| The task |
Every single entry should be printed exactly.

- - -

Lemma export_same_millisecond_witness :
  let st1 := (exportStart "/tmp" posixJoin 5 [clipX] "/o1.mp4" None main0).2 in
  let st2 := (exportStart "/tmp" posixJoin 5 [clipY] "/o2.mp4" None st1).2 in
  let j1 := {| job_concatFile := "/tmp/concat_5.txt";
               job_command := exportCommand "/tmp/concat_5.txt" "/o1.mp4" "1920x1080";
               job_outputPath := "/o1.mp4" |} in
  let j2 := {| job_concatFile := "/tmp/concat_5.txt";
               job_command := exportCommand "/tmp/concat_5.txt" "/o2.mp4" "1920x1080";
               job_outputPath := "/o2.mp4" |} in
  ff_input (job_command j1) = ff_input (job_command j2) /\
  (exists content2, concatContent [clipY] = Ok content2 /\
     (ff_input (job_command j1) ≫= fun p => Some (readFileSync p (fs st2)))
     = Some (Ok content2)) /\
  (is_Ok (unlinkSync (job_concatFile j1) (fs st2)) ->
   existsSync (job_concatFile j2) (fs (exportOn j1 FfEnd st2).1) = false).
Proof.
  intros st1 st2 j1 j2.
  apply (export_same_millisecond "/tmp" posixJoin 5 [clipX] [clipY] "/o1.mp4" "/o2.mp4"
           None None main0 st1 st2 j1 j2); reflexivity.
Defined.
Lemma sessionTwice_reachable : capture_reachable true sessionTwice.
Proof.
  apply runFrom_reachable; [apply (bool_decide_unpack _); by vm_compute|apply sessionReady_reachable].
Qed.

(** Chunks [c1], [c2] (empty), [c3], then stop: one recording holding the
    bytes of [c1] and [c3] in that order. *)
Lemma capture_session_witness :
  exists st',
    capture_run (recordingRun 0 2 [c1; c2; c3] "11/8/2026, 10:00:00 AM") sessionReady
    = Some st' /\
    map (fun f => blob_data (rec_blob f)) (delivered st') = [[x01; x02; x03]] /\
    liveStreams (browser st') = ∅ /\ intervals (browser st') = ∅.
Proof.
  destruct (capture_session sessionReady screen0 [c1; c2; c3] "11/8/2026, 10:00:00 AM"
              eq_refl eq_refl) as (st' & Hrun & Hd & _).
  exists st'. split; [exact Hrun|]. rewrite Hd. split; [reflexivity|].
  vm_compute in Hrun. injection Hrun as <-. by vm_compute.
Defined.

(** After two overlapping starts and a stop the first stream is still live,
    also after a further recording. *)
Lemma superseded_stream_stays_live_witness :
  1%nat ∈ liveStreams (browser (runFrom sessionTwice
         [ClickStop; StopFired 5 "a"; ClickStart; Granted 0 None None; ClickStop;
          StopFired 9 "b"])).
Proof.
  apply (superseded_stream_stays_live true sessionTwice 1
           [ClickStop; StopFired 5 "a"; ClickStart; Granted 0 None None; ClickStop;
            StopFired 9 "b"]).
  - apply sessionTwice_reachable.
  - by vm_compute.
  - by vm_compute.
  - intros H. repeat (apply elem_of_cons in H as [H|H]; [discriminate H|]).
    by apply elem_of_nil in H.
  - by vm_compute.
Defined.

Lemma tracksEnded_promotes_partial_witness :
  exists st',
    capture_run [TracksEnded 1; StopFired 2 "a"] sessionRecording = Some st' /\
    map (fun f => blob_data (rec_blob f)) (delivered st') = [[x01; x02]] /\
    isRecording (view st') = true.
Proof.
  destruct (tracksEnded_promotes_partial sessionRecording 2 1 3 "a")
    as (st' & Hrun & Hd & Hrec & _); try reflexivity; try (by vm_compute).
  exists st'. split; [exact Hrun|]. rewrite Hd. by split.
Defined.

Lemma concurrent_starts_witness :
  exists st',
    capture_run [ClickStart; ClickStart; Granted 0 None None; Granted 0 None None;
                 DataAvailable 2 c1; DataAvailable 5 c3; ClickStop; StopFired 5 "a"]
      sessionReady = Some st' /\
    map (fun f => blob_data (rec_blob f)) (delivered st') = [[x01; x02; x03]] /\
    isRecording (view st') = false /\ 1%nat ∈ liveStreams (browser st').
Proof.
  destruct (concurrent_starts sessionReady screen0 c1 c3 "a" eq_refl eq_refl)
    as (st' & Hrun & Hd & Hrec & Hl & _); [apply (bool_decide_unpack _); by vm_compute..|].
  exists st'. split; [exact Hrun|]. rewrite Hd. by split_and!.
Defined.

Lemma capture_reachable_invariant_witness :
  isRecording (view sessionRecording) = true /\
  exists t, timerRef (refs sessionRecording) = Some t /\
            t ∈ intervals (browser sessionRecording).
Proof.
  split; [reflexivity|].
  by apply (capture_reachable_invariant true sessionRecording sessionRecording_reachable).
Defined.

Lemma formatTime_clockFace_witness : formatTime 75 = "01:15".
Proof. apply (formatTime_clockFace 75). lia. Defined.

(** A start whose recorder cannot be built leaves the stream open with the
    component idle; nothing the user can do afterwards closes it. *)
Example scenario_failed_start_leaks :
  let st := runFrom sessionReady
              [ClickStart; Granted 0 (Some (DOMException "NotSupportedError" "mimeType")) None] in
  isRecording (view st) = false /\ liveStreams (browser st) = {[ 1%nat ]} /\
  alerts st = ["Failed to start recording: mimeType"] /\
  liveStreams (browser (runFrom st [ClickStart; Granted 0 None None; ClickStop;
                                    StopFired 3 "a"])) = {[ 1%nat ]}.
Proof. by vm_compute. Qed.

- - -

| Task result |
Lemma export_same_millisecond_witness :
  let st1 := (exportStart "/tmp" posixJoin 5 [clipX] "/o1.mp4" None main0).2 in
  let st2 := (exportStart "/tmp" posixJoin 5 [clipY] "/o2.mp4" None st1).2 in
  let j1 := {| job_concatFile := "/tmp/concat_5.txt";
               job_command := exportCommand "/tmp/concat_5.txt" "/o1.mp4" "1920x1080";
               job_outputPath := "/o1.mp4" |} in
  let j2 := {| job_concatFile := "/tmp/concat_5.txt";
               job_command := exportCommand "/tmp/concat_5.txt" "/o2.mp4" "1920x1080";
               job_outputPath := "/o2.mp4" |} in
  ff_input (job_command j1) = ff_input (job_command j2) /\
  (exists content2, concatContent [clipY] = Ok content2 /\
     (ff_input (job_command j1) ≫= fun p => Some (readFileSync p (fs st2)))
     = Some (Ok content2)) /\
  (is_Ok (unlinkSync (job_concatFile j1) (fs st2)) ->
   existsSync (job_concatFile j2) (fs (exportOn j1 FfEnd st2).1) = false).
Proof.
  intros st1 st2 j1 j2.
  apply (export_same_millisecond "/tmp" posixJoin 5 [clipX] [clipY] "/o1.mp4" "/o2.mp4"
           None None main0 st1 st2 j1 j2); reflexivity.
Defined.
Lemma sessionTwice_reachable : capture_reachable true sessionTwice.
Proof.
  apply runFrom_reachable; [apply (bool_decide_unpack _); by vm_compute|apply sessionReady_reachable].
Qed.

(** Chunks [c1], [c2] (empty), [c3], then stop: one recording holding the
    bytes of [c1] and [c3] in that order. *)
Lemma capture_session_witness :
  exists st',
    capture_run (recordingRun 0 2 [c1; c2; c3] "11/8/2026, 10:00:00 AM") sessionReady
    = Some st' /\
    map (fun f => blob_data (rec_blob f)) (delivered st') = [[x01; x02; x03]] /\
    liveStreams (browser st') = ∅ /\ intervals (browser st') = ∅.
Proof.
  destruct (capture_session sessionReady screen0 [c1; c2; c3] "11/8/2026, 10:00:00 AM"
              eq_refl eq_refl) as (st' & Hrun & Hd & _).
  exists st'. split; [exact Hrun|]. rewrite Hd. split; [reflexivity|].
  vm_compute in Hrun. injection Hrun as <-. by vm_compute.
Defined.

(** After two overlapping starts and a stop the first stream is still live,
    also after a further recording. *)
Lemma superseded_stream_stays_live_witness :
  1%nat ∈ liveStreams (browser (runFrom sessionTwice
         [ClickStop; StopFired 5 "a"; ClickStart; Granted 0 None None; ClickStop;
          StopFired 9 "b"])).
Proof.
  apply (superseded_stream_stays_live true sessionTwice 1
           [ClickStop; StopFired 5 "a"; ClickStart; Granted 0 None None; ClickStop;
            StopFired 9 "b"]).
  - apply sessionTwice_reachable.
  - by vm_compute.
  - by vm_compute.
  - intros H. repeat (apply elem_of_cons in H as [H|H]; [discriminate H|]).
    by apply elem_of_nil in H.
  - by vm_compute.
Defined.

Lemma tracksEnded_promotes_partial_witness :
  exists st',
    capture_run [TracksEnded 1; StopFired 2 "a"] sessionRecording = Some st' /\
    map (fun f => blob_data (rec_blob f)) (delivered st') = [[x01; x02]] /\
    isRecording (view st') = true.
Proof.
  destruct (tracksEnded_promotes_partial sessionRecording 2 1 3 "a")
    as (st' & Hrun & Hd & Hrec & _); try reflexivity; try (by vm_compute).
  exists st'. split; [exact Hrun|]. rewrite Hd. by split.
Defined.

Lemma concurrent_starts_witness :
  exists st',
    capture_run [ClickStart; ClickStart; Granted 0 None None; Granted 0 None None;
                 DataAvailable 2 c1; DataAvailable 5 c3; ClickStop; StopFired 5 "a"]
      sessionReady = Some st' /\
    map (fun f => blob_data (rec_blob f)) (delivered st') = [[x01; x02; x03]] /\
    isRecording (view st') = false /\ 1%nat ∈ liveStreams (browser st').
Proof.
  destruct (concurrent_starts sessionReady screen0 c1 c3 "a" eq_refl eq_refl)
    as (st' & Hrun & Hd & Hrec & Hl & _); [apply (bool_decide_unpack _); by vm_compute..|].
  exists st'. split; [exact Hrun|]. rewrite Hd. by split_and!.
Defined.

Lemma capture_reachable_invariant_witness :
  isRecording (view sessionRecording) = true /\
  exists t, timerRef (refs sessionRecording) = Some t /\
            t ∈ intervals (browser sessionRecording).
Proof.
  split; [reflexivity|].
  by apply (capture_reachable_invariant true sessionRecording sessionRecording_reachable).
Defined.

Lemma formatTime_clockFace_witness : formatTime 75 = "01:15".
Proof. apply (formatTime_clockFace 75). lia. Defined.

(** A start whose recorder cannot be built leaves the stream open with the
    component idle; nothing the user can do afterwards closes it. *)
Example scenario_failed_start_leaks :
  let st := runFrom sessionReady
              [ClickStart; Granted 0 (Some (DOMException "NotSupportedError" "mimeType")) None] in
  isRecording (view st) = false /\ liveStreams (browser st) = {[ 1%nat ]} /\
  alerts st = ["Failed to start recording: mimeType"] /\
  liveStreams (browser (runFrom st [ClickStart; Granted 0 None None; ClickStop;
                                    StopFired 3 "a"])) = {[ 1%nat ]}.
Proof. by vm_compute. Qed.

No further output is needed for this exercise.